[ABOUT THIS EXERCISE]
Your output must match the records exactly, line for line.

[AVAILABLE DATA]
_ _ _ _

Lemma load_embedded_data_to_db_eq (w : world) :
  (forall name t, In name viewable_tables ->
                  find_table (contents w) name = Some t -> tbl_name t = name) ->
  load_embedded_data_to_db w
  = (Return tt,
     {| store_file := Some (with_seed_tables (contents w));
        data_dir := data_dir w;
        trace := trace w ++ [Connect (connections_opened (trace w));
                             Close (connections_opened (trace w))] |}).
Proof.
  intros Hn. unfold load_embedded_data_to_db. unfold bind at 1. rewrite connect_eq.
  unfold bind at 1.
  rewrite to_sql_replace_eq; try reflexivity;
    [| intros t; apply Hn; simpl; tauto].
  unfold bind at 1.
  rewrite to_sql_replace_eq; try reflexivity;
    [| cbn [conn_view]; intros t; rewrite find_replace_ne by discriminate;
       apply Hn; simpl; tauto].
  unfold bind at 1.
  rewrite to_sql_replace_eq; try reflexivity;
    [| cbn [conn_view]; intros t; rewrite !find_replace_ne by discriminate;
       apply Hn; simpl; tauto].
  unfold bind at 1.
  rewrite to_sql_replace_eq; try reflexivity;
    [| cbn [conn_view]; intros t; rewrite !find_replace_ne by discriminate;
       apply Hn; simpl; tauto].
  unfold bind, commit, close, log, ret, with_seed_tables, after_connect.
  cbn [conn_in_transaction conn_view conn_id store_file data_dir trace].
  unfold bind. cbn [conn_id store_file data_dir trace].
  rewrite <- ?app_assoc. reflexivity.
Qed.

_ _ _ _

[THE ANSWER]
Lemma load_embedded_data_to_db_eq (w : world) :
  (forall name t, In name viewable_tables ->
                  find_table (contents w) name = Some t -> tbl_name t = name) ->
  load_embedded_data_to_db w
  = (Return tt,
     {| store_file := Some (with_seed_tables (contents w));
        data_dir := data_dir w;
        trace := trace w ++ [Connect (connections_opened (trace w));
                             Close (connections_opened (trace w))] |}).
Proof.
  intros Hn. unfold load_embedded_data_to_db. unfold bind at 1. rewrite connect_eq.
  unfold bind at 1.
  rewrite to_sql_replace_eq; try reflexivity;
    [| intros t; apply Hn; simpl; tauto].
  unfold bind at 1.
  rewrite to_sql_replace_eq; try reflexivity;
    [| cbn [conn_view]; intros t; rewrite find_replace_ne by discriminate;
       apply Hn; simpl; tauto].
  unfold bind at 1.
  rewrite to_sql_replace_eq; try reflexivity;
    [| cbn [conn_view]; intros t; rewrite !find_replace_ne by discriminate;
       apply Hn; simpl; tauto].
  unfold bind at 1.
  rewrite to_sql_replace_eq; try reflexivity;
    [| cbn [conn_view]; intros t; rewrite !find_replace_ne by discriminate;
       apply Hn; simpl; tauto].
  unfold bind, commit, close, log, ret, with_seed_tables, after_connect.
  cbn [conn_in_transaction conn_view conn_id store_file data_dir trace].
  unfold bind. cbn [conn_id store_file data_dir trace].
  rewrite <- ?app_assoc. reflexivity.
Qed.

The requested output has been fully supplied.